Is there a valid correlation between abuse, and the development of Fibromyalgia?

In ‘ Validating Post-Traumatic Fibromyalgia 2 ‘, I will explore the evidence for the connection between the onset of Fibromyalgia and past abuse in  FMS patients. As with my first post in this series, ‘Validating Post-Traumatic Fibromyalgia ~ The Connection Between Physical Trauma and FMS’, there are certain commonalities found among those who develop FMS.  One of these found in many FMS patients, is a past history of abuse.

There seem to be several reasons, although none agreed upon in the medical community, for why a person becomes susceptible to Fibromyalgia. As I have stated it has been traced back to; physical trauma, war experience, sexual abuse, abandonment, latent viruses, PTSD, ect. And, as I have stated before, the common element among all of these varied subjects is the undo stress they put on the Central Nervous System.

Stress that fails to get alleviated causes damage to the mind, which in turn wrecks havoc on the body.
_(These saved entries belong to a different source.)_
Lemma dlt_at a b e : e <= dexp a → e <= dexp b → dlt a b ↔ scaled a e < scaled b e.
Proof. intros. unfold dlt. by rewrite (dcompare_at a b e), Z.compare_lt_iff by done. Qed.

Lemma deq_at a b e : e <= dexp a → e <= dexp b → deq a b ↔ scaled a e = scaled b e.
Proof. intros. unfold deq. by rewrite (dcompare_at a b e), Z.compare_eq_iff by done. Qed.

Lemma dleb_true a b : dleb a b = true ↔ dle a b.
Proof. unfold dleb, dle. by destruct (dcompare a b). Qed.
Lemma dltb_true a b : dltb a b = true ↔ dlt a b.
Proof. unfold dltb, dlt. by destruct (dcompare a b). Qed.

Lemma dltb_false a b : dltb a b = false ↔ dle b a.
Proof.
  rewrite <-not_true_iff_false, dltb_true.
  rewrite (dlt_at a b (Z.min (dexp a) (dexp b))), (dle_at b a (Z.min (dexp a) (dexp b))) by lia. lia.
Qed.

#[export] Instance dle_refl : Reflexive dle.
Proof. intros a. apply (dle_at a a (dexp a)); lia. Qed.

#[export] Instance dle_trans : Transitive dle.
Proof.
  intros a b c. set (e := Z.min (dexp a) (Z.min (dexp b) (dexp c))).
  rewrite (dle_at a b e), (dle_at b c e), (dle_at a c e) by lia. lia.
Qed.

Lemma dle_total a b : dle a b ∨ dle b a.
Proof.
  set (e := Z.min (dexp a) (dexp b)). rewrite (dle_at a b e), (dle_at b a e) by lia. lia.
Qed.

Lemma dlt_le a b : dlt a b → dle a b.
Proof. unfold dlt, dle. by intros ->. Qed.

Lemma dlt_le_trans a b c : dlt a b → dle b c → dlt a c.
Proof.
  set (e := Z.min (dexp a) (Z.min (dexp b) (dexp c))).
  rewrite (dlt_at a b e), (dle_at b c e), (dlt_at a c e) by lia. lia.
Qed.

Lemma deq_spec a b : deq a b ↔ dle a b ∧ dle b a.
Proof.
  set (e := Z.min (dexp a) (dexp b)).
  rewrite (deq_at a b e), (dle_at a b e), (dle_at b a e) by lia. lia.
Qed.

#[export] Instance deq_equiv : Equivalence deq.
Proof.
  split.
  - intros a. by apply deq_spec.
  - intros a b. rewrite !deq_spec. tauto.
  - intros a b c. rewrite !deq_spec. intros [? ?] [? ?]. split; etrans; eauto.
Qed.

#[export] Instance dle_proper : Proper (deq ==> deq ==> iff) dle.
Proof.
  intros a a' [? ?]%deq_spec b b' [? ?]%deq_spec.
  split; intros.
  - transitivity a; [done|]. by transitivity b.
  - transitivity a'; [done|]. by transitivity b'.
Qed.

Definition dnonneg (d : dec) : Prop := dle d0 d.

Lemma dnonneg_coef d : dnonneg d ↔ 0 <= coef d.
Proof.
  unfold dnonneg. rewrite (dle_at d0 d (Z.min 0 (dexp d))) by (cbn; lia).
  unfold scaled, d0; cbn. pose proof (pow10_pos (dexp d - Z.min 0 (dexp d)) ltac:(lia)). nia.
Qed.

Lemma dpos_coef d : dlt d0 d ↔ 0 < coef d.
Proof.
  rewrite (dlt_at d0 d (Z.min 0 (dexp d))) by (cbn; lia).
  unfold scaled, d0; cbn. pose proof (pow10_pos (dexp d - Z.min 0 (dexp d)) ltac:(lia)). nia.
Qed.

(** ** Results of at most 28 digits are exact *)

Lemma ndigits_fuel_le f z k : 0 <= k → 0 <= z < 10 ^ k → ndigits_fuel f z <= k.
Proof.
  revert z k. induction f as [|f IH]; cbn; intros z k Hk Hz; [done|].
  destruct (Z.leb_spec z 0); [done|].
  assert (0 < k) by (destruct (decide (k = 0)) as [->|]; cbn in *; lia).
  enough (ndigits_fuel f (z / 10) <= k - 1) by lia.
  apply IH; [lia|]. split; [apply Z.div_pos; lia|].
  apply Z.div_lt_upper_bound; [lia|]. rewrite <-Z.pow_succ_r by lia.
  replace (Z.succ (k - 1)) with k by lia. lia.
Qed.

Lemma dround_exact d : Z.abs (coef d) < 10 ^ 28 → dround d = d.
Proof.
  intros H. unfold dround.
  assert (ndigits (coef d) <= dec_prec) by (apply ndigits_fuel_le; unfold dec_prec; lia).
  by destruct (Z.leb_spec (ndigits (coef d) - dec_prec) 0); [|lia].
Qed.
(* ===== verification/Config.v ===== *)
(** * Per-key configuration (models/config.py).

    [config_state] is the [config] table together with the class attributes
    DEFAULTS, PERSISTENT_ENABLED and OAUTH_PERSISTENT_ENABLED of [Config]. *)

From S2P Require Import Prelude PyVal.

Record config_state := {
  cfg_rows : gmap string pyval;
  cfg_defaults : gmap string pyval;
  cfg_persistent_enabled : bool;
  cfg_oauth_persistent_enabled : bool;
}.

(** [Config.default_value] *)
Definition default_value (c : config_state) (key : string) (dflt : pyval) : pyval :=
  default dflt (cfg_defaults c !! key).

(** [Config.persistent_enabled_for] *)
Definition persistent_enabled_for (c : config_state) (key : string) : bool :=
  if negb (cfg_persistent_enabled c) then false
  else if Str.startswith "oauth." key && negb (cfg_oauth_persistent_enabled c) then false
  else true.

(** [Config.get] and [Config.get_sync] *)
Definition config_get (c : config_state) (key : string) (dflt : pyval) : pyval :=
  if negb (persistent_enabled_for c key) then default_value c key dflt
  else match cfg_rows c !! key with
       | Some v => v
       | None => default_value c key dflt
       end.

(** [Config.get_many]: the keys that exist, in the order asked for. *)
Definition config_get_many (c : config_state) (keys : list string) : pydict :=
  let disabled_values :=
    foldl (λ d k, if negb (persistent_enabled_for c k)
                  then match cfg_defaults c !! k with
                       | Some _ => dict_set k (default_value c k VNone) d
                       | None => d
                       end
                  else d) [] keys in
  let enabled_keys := List.filter (persistent_enabled_for c) keys in
  match enabled_keys with
  | [] => disabled_values
  | _ =>
      let value k := if persistent_enabled_for c k then cfg_rows c !! k else None in
      foldl (λ d k,
        if (match value k with Some _ => true | None => false end)
           || (match cfg_defaults c !! k with Some _ => true | None => false end)
           || dict_has k disabled_values
        then dict_set k (match value k with Some v => v | None => default_value c k VNone end) d
        else d) [] keys
  end.

Section Upsert.
(** fastapi's [jsonable_encoder]. *)
Context (jsonable_encoder : pyval → pyval).

Definition config_set_row (k : string) (v : pyval) (c : config_state) : config_state :=
  {| cfg_rows := <[k := v]> (cfg_rows c); cfg_defaults := cfg_defaults c;
     cfg_persistent_enabled := cfg_persistent_enabled c;
     cfg_oauth_persistent_enabled := cfg_oauth_persistent_enabled c |}.

Definition config_set_default (k : string) (v : pyval) (c : config_state) : config_state :=
  {| cfg_rows := cfg_rows c; cfg_defaults := <[k := v]> (cfg_defaults c);
     cfg_persistent_enabled := cfg_persistent_enabled c;
     cfg_oauth_persistent_enabled := cfg_oauth_persistent_enabled c |}.

(** [Config.upsert] without a caller's session: keys whose persistence is
    off change the in-memory defaults, the others their row; the inner call
    encodes the values a second time. *)
Definition config_upsert (updates : pydict) (c : config_state) : config_state :=
  let step (acc : config_state * pydict) (kv : string * pyval) :=
    let value := jsonable_encoder kv.2 in
    if persistent_enabled_for acc.1 kv.1
    then (acc.1, dict_set kv.1 value acc.2)
    else (config_set_default kv.1 value acc.1, acc.2) in
  let '(c1, persistent_updates) := foldl step (c, []) updates in
  foldl (λ c kv, config_set_row kv.1 (jsonable_encoder kv.2) c) c1 persistent_updates.
End Upsert.

(** [Config.delete] *)
Definition config_delete (key : string) (c : config_state) : bool * config_state :=
  match cfg_rows c !! key with
  | Some _ => (true, {| cfg_rows := base.delete key (cfg_rows c); cfg_defaults := cfg_defaults c;
                        cfg_persistent_enabled := cfg_persistent_enabled c;
                        cfg_oauth_persistent_enabled := cfg_oauth_persistent_enabled c |})
  | None => (false, c)
  end.

(** [credit_config] of utils/credit/utils.py: a stored null means the default. *)
Definition credit_config (c : config_state) (key : string) (dflt : pyval) : pyval :=
  let value := config_get c key dflt in
  if is_none value then dflt else value.

(** ** Lemmas *)

Lemma persistent_enabled_for_set_default k v c key :
  persistent_enabled_for (config_set_default k v c) key = persistent_enabled_for c key.
Proof. done. Qed.

Lemma persistent_enabled_for_set_row k v c key :
  persistent_enabled_for (config_set_row k v c) key = persistent_enabled_for c key.
Proof. done. Qed.

Lemma set_rows_lookup (enc : pyval → pyval) (d : pydict) c k :
  NoDup (dict_keys d) →
  cfg_rows (foldl (λ c kv, config_set_row kv.1 (enc kv.2) c) c d) !! k =
    match dict_get k d with Some v => Some (enc v) | None => cfg_rows c !! k end.
Proof.
  revert c. induction d as [|[k' v] d IH]; cbn; intros c; [done|].
  intros [Hk Hd]%NoDup_cons. rewrite IH by done. cbn.
  destruct (String.eqb_spec k k') as [->|Hne].
  - apply dict_get_None in Hk as ->. by rewrite lookup_insert_eq.
  - by rewrite lookup_insert_ne.
Qed.

Lemma set_rows_frame (enc : pyval → pyval) (d : pydict) c :
  let c' := foldl (λ c kv, config_set_row kv.1 (enc kv.2) c) c d in
  cfg_defaults c' = cfg_defaults c ∧ cfg_persistent_enabled c' = cfg_persistent_enabled c
  ∧ cfg_oauth_persistent_enabled c' = cfg_oauth_persistent_enabled c.
Proof. revert c. induction d as [|kv d IH]; cbn; intros c; [done|]. apply (IH (config_set_row _ _ c)). Qed.

Lemma upsert_single (enc : pyval → pyval) k v c :
  config_upsert enc [(k, v)] c =
    if persistent_enabled_for c k then config_set_row k (enc (enc v)) c
    else config_set_default k (enc v) c.
Proof. unfold config_upsert; cbn. by destruct (persistent_enabled_for c k). Qed.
A study on the impact of toxic stress on communities and individuals, shows a link between many diseases (Fibromyalgia and CFS being among them) and stress.

Stress that fails to get alleviated causes damage to the mind, wrecks havoc on the body... Click To Tweet

There are many suspected reasons for the onset of Fibromyalgia. Emotional trauma, especially forms of abuse, can clearly be seen as one of these reasons. Abuse that causes toxic levels of stress occur not only in childhood, but can be suffered as an adult too; spousal abuse, rape, psychological abuse, toxic relationships, ect. All of these cause extreme forms of pressure, and stress on the mind that seem to manifest as disease within the body.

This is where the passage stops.